THE former Wesleyan Methodist Chapel in Hamilton – also known as ‘Eildon’- is about to notch up 160 years this Sunday, but the building does look substantially different from the day when its foundation stone was laid with ceremony at the site.
On the corner of McIntyre and Clarke St, the bluestone house gives little indication of its original purpose, and the extensive modifications, both external and internal, begun in 1913 and turned the solidly-built hall into individual living spaces, with the height and shape of the roof altered as well.
For owner, Carmel Schlaghecke, the structure has made a great family home for over 50 years now, and she was quite willing to take a guided walk around the property, enthusiastically pointing out a myriad of details about the walls, windows and doors.
“It was a long, straight building,” she said.
“We bought it from the Learmonth estate.”
This name was long associated with the church, with The Spectator reporting the day after the ceremony that Mr Peter Learmonth was chair of the committee, in charge of getting the building up and running.
Mr Learmonth was a well-known figure in Hamilton, having arrived in 1859 to run several flour mills in the area and was also credited with having a hand in later establishing the Hamilton Hospital, and founding Alexandra College and the Hamilton & Western District College.
He also served as Dundas Shire president and was the only person to hold the position for four successive terms.
Originally, the Wesleyan Methodists congregation had been offered a site in Lonsdale Street, but they rejected it as not prestigious enough and too far from other Protestant churches.
By the time the congregants had found a location and engaged architects Thomas Crouch and Ralph Wilson from Melbourne to design a suitable Gothic-style church, they had raised 343 pounds, nine shillings, and six pence, just under half of what the building would cost to erect.
So, in “heavy and continuous rain” on Thursday, May 8, 1862, a “tolerable flock were assembled soon after four o’clock” and Reverend Daniel James Draper from Melbourne gave his blessing to the construction, adjusting the mortar of the newly-set stone with a trowel.
Whilst the building would not be completed until after the year was over, it served the community until 1913 when the congregation moved to the site of the current Uniting Church, taking with it the stained-glass windows, organ and other fittings.
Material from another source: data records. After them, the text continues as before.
Lemma on_candle_fed_well (env : Env) (now h l c : Q) (w : World) :
  well_formed (mkCandle h l c) -> fed_well cfg w ->
  fed_well cfg (fst (on_candle cfg env now h l c w)).
Proof.
  intros Hk (Hl & Hc & Hp & Ha). unfold on_candle.
  pose proof (add_candle_candles (supertrend (self w)) h l c) as Hcs. cbv zeta in Hcs.
  pose proof (add_candle_period (supertrend (self w)) h l c) as Hper.
  assert (Hatr : (1 <= supertrend_period cfg)%Z ->
            Forall (fun a => 0 <= a)
              (atr_values (fst (add_candle (supertrend (self w)) h l c)))).
  { intros H1. apply add_candle_atr_nonneg; [lia | | apply well_formed_ordered, Hc | auto].
    destruct Hk as (K1 & K2 & K3). cbn in *. lra. }
  destruct (add_candle (supertrend (self w)) h l c) as [st r]. cbn [fst] in *.
  set (w0 := with_self (set_supertrend st) w).
  assert (H0 : fed_well cfg w0).
  { split; [exact Hl |]. cbn. split; [| split; [congruence | exact Hatr]].
    assert (Hall : Forall well_formed (candles (supertrend (self w)) ++ [mkCandle h l c])).
    { apply Forall_app. split; [exact Hc | constructor; [exact Hk | constructor]]. }
    destruct Hcs as [E | E]; rewrite E; [exact Hall | apply Forall_keep_last, Hall]. }
  destruct r as [[[v sig] |] | e]; cbn [fst]; try exact H0.
  destruct (Py.truthy v); cbn [fst]; [| exact H0].
  exact (same_feed_fed_well (on_signal_same_feed env now v sig c w0) H0).
Qed.
Lemma summaries_lookup_fold (txs : list Transaction) k :
  summaries txs !! k = foldl (fun o t => key_step k t o) None txs.
Proof. unfold summaries. by rewrite forEach_body_lookup, lookup_empty. Qed.

Lemma plain_not_proto k : plain k -> String.eqb k "__proto__" = false.
Proof.
  unfold plain. intros Hk. destruct (String.eqb_spec k "__proto__") as [->|]; [| done].
  by vm_compute in Hk.
Qed.

Lemma setk_plain k v o : k <> "__proto__"%string -> setk k v o = Some v.
Proof.
  intros Hk. unfold setk. by destruct (String.eqb_spec k "__proto__").
Qed.

Lemma key_step_proto t o : key_step "__proto__" t o = o.
Proof.
  unfold key_step, key_init, setk. cbn [String.eqb Ascii.eqb Bool.eqb].
  repeat case_decide;
    repeat match goal with |- context [getk ?k ?x] => destruct (getk k x) end;
    reflexivity.
Qed.

Lemma key_step_other k t o :
  trim (lender t) <> k -> trim (borrower t) <> k -> key_step k t o = o.
Proof. intros Hl Hb. unfold key_step. by rewrite !decide_False by done. Qed.

Lemma key_step_occurs k t o :
  k <> "__proto__"%string -> trim (lender t) = k \/ trim (borrower t) = k ->
  is_Some (key_step k t o).
Proof.
  intros Hk Hocc. unfold key_step.
  destruct (decide (trim (borrower t) = k)) as [Hb|Hb].
  - rewrite setk_plain by done. eauto.
  - destruct (decide (trim (lender t) = k)) as [Hl|Hl]; [| tauto].
    rewrite setk_plain by done. eauto.
Qed.

(** A name gets an own property when it occurs, unless it is [__proto__]. *)
Lemma key_step_is_Some k t o :
  is_Some (key_step k t o) <->
  is_Some o \/ ((trim (lender t) = k \/ trim (borrower t) = k) /\ k <> "__proto__"%string).
Proof.
  destruct (decide (k = "__proto__"%string)) as [->|Hk].
  - rewrite key_step_proto. tauto.
  - destruct (decide (trim (lender t) = k \/ trim (borrower t) = k)) as [Hocc|Hocc].
    + pose proof (key_step_occurs k t o Hk Hocc). tauto.
    + rewrite key_step_other by tauto. tauto.
Qed.

Lemma foldl_key_step_is_Some k txs o :
  is_Some (foldl (fun o t => key_step k t o) o txs) <->
  is_Some o \/ ((is_lender k txs \/ is_borrower k txs) /\ k <> "__proto__"%string).
Proof.
  unfold is_lender, is_borrower. revert o.
  induction txs as [|t txs IH]; intros o; simpl.
  - rewrite !Exists_nil. tauto.
  - rewrite IH, key_step_is_Some, !Exists_cons. tauto.
Qed.

(** With integral amounts within the volume, a plain name holds the number
    of its integer balance. *)
Lemma key_step_exact k t (oz : option Z) (P : Z) :
  plain k -> integral t ->
  (forall z, oz = Some z -> Z.abs z <= P) -> 0 <= P ->
  P + Z.abs (units t) < 2 ^ 53 ->
  key_step k t (as_number <$> oz) = as_number <$> Ideal.key_step k t oz /\
  (forall z, Ideal.key_step k t oz = Some z -> Z.abs z <= P + Z.abs (units t)).
Proof.
  intros Hplain Hint Hbound HP Hvol.
  pose proof (plain_not_proto k Hplain) as Hproto. unfold plain in Hplain.
  unfold key_step, Ideal.key_step, key_init, setk, Ideal.borrowed, Ideal.lent.
  rewrite Hproto. red in Hint. rewrite Hint.
  generalize dependent (units t). intros u _ Hvol.
  generalize (trim (lender t)) (trim (borrower t)); intros l b.
  assert (Hzero : Number zero = as_number 0) by reflexivity.
  assert (Hsub : forall z, Z.abs z <= P ->
            minus (Own (as_number z)) (of_Z u) = as_number (z - u)).
  { intros z Hz. unfold minus, as_number. cbn [ToNumber].
    by rewrite sub_of_Z by lia. }
  assert (Hadd : forall z, Z.abs z <= P + Z.abs u -> Z.abs (z + u) <= P + Z.abs u ->
            plus (Own (as_number z)) (of_Z u) = as_number (z + u)).
  { intros z Hz Hzu. unfold plus, as_number. by rewrite add_of_Z by lia. }
  destruct oz as [z|]; cbn [fmap option_fmap option_map getk]; rewrite ?Hplain;
    [specialize (Hbound z eq_refl) |];
    destruct (decide (l = k)) as [Hl|Hl]; destruct (decide (b = k)) as [Hb|Hb];
    cbn [getk]; rewrite ?Hplain, ?Hzero; cbn [getk];
    rewrite ?Hsub by lia; cbn [getk]; rewrite ?Hadd by lia;
    rewrite ?decide_True by tauto; rewrite ?decide_False by tauto;
    (split; [unfold as_number; cbn; repeat f_equal; lia
            | intros ? [= <-]; lia || done]).
Qed.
Mr Learmonth died in 1893 and his widow, Mary was asked to be part of the ceremony for the new location, “although labouring under great physical disability, she laid the stone of the new building” on April 5, 1913 - however she died aged 82 on November 24 that year, having been too frail to attend the opening of the new sanctuary.
Mrs Learmonth, who had birthed 10 children and was known for her “devotion and energy” and “sound judgment” in supporting the building of the 1862 chapel, was now gone along with the congregation and so it was sold.
During the alterations, a worker called James Brokenshire was killed on April 21, 1914, when a plank of staging gave way whilst lifting a lintel stone, the workman bleeding profusely having sustained a fracture to the base of his skull and the back of the ear.
Ms Schlaghecke said she and her late husband could never agree which window it was, telling the story in a front room on the McIntyre St side.
“Bill, my husband, he thought it was that lintel,” she said.
“I thought it was the one in the loungeroom; which one it was I don’t know.”
But there was a twist to the story of the dead worker that led to a man knocking on their door many years ago, having recently discovered he was adopted, and his mother came from Hamilton.
“Of course (Mr Brokenshire’s) engaged and it's 1913 and his girlfriend's pregnant,” Ms Schlaghecke said.
“She went off … and put up the baby for adoption.
“He found out that his mother had lived in Skene Street and was engaged to a young fellow who was a builder on the alteration of this church.”
Ms Schlaghecke had other things to point out about the changes, such as the loungeroom extending out beyond the original line of the northern wall, which explained two telltale cracks on opposite walls and how they discovered the original shape and location of the pulpit.
“We had the dining room done up a few years ago,” she said.
“When they pulled up the carpet … you could see where there had been the insert that had been obviously semi-circular.”
With the anniversary this weekend on Mother’s Day, one more detail was brought to light in the research of this story.
Ms Schleghecke’s husband had put what he believed to the be the date of the laying of the foundation stone into the path leading to their front door – 2.5.1862 – but the reason for the six-day error was explained by looking in The Spectator archives.
Back then this paper was only published weekly and the notice for the laying of the stone was on that date, and the following week contained the day-old report.
On receiving the information, Ms Schlaghecke said she knew there had been a discrepancy - “one piece of paper I had, did say the eighth”- but it was unlikely she was going to change them.
“I had a look at those numbers that Bill had put in there and they’re screwed into the cement, and I thought, ‘Oooh, I don’t know that I can get those out’,” she laughed.
“I think it will be one of those things that’s in the too-hard basket.”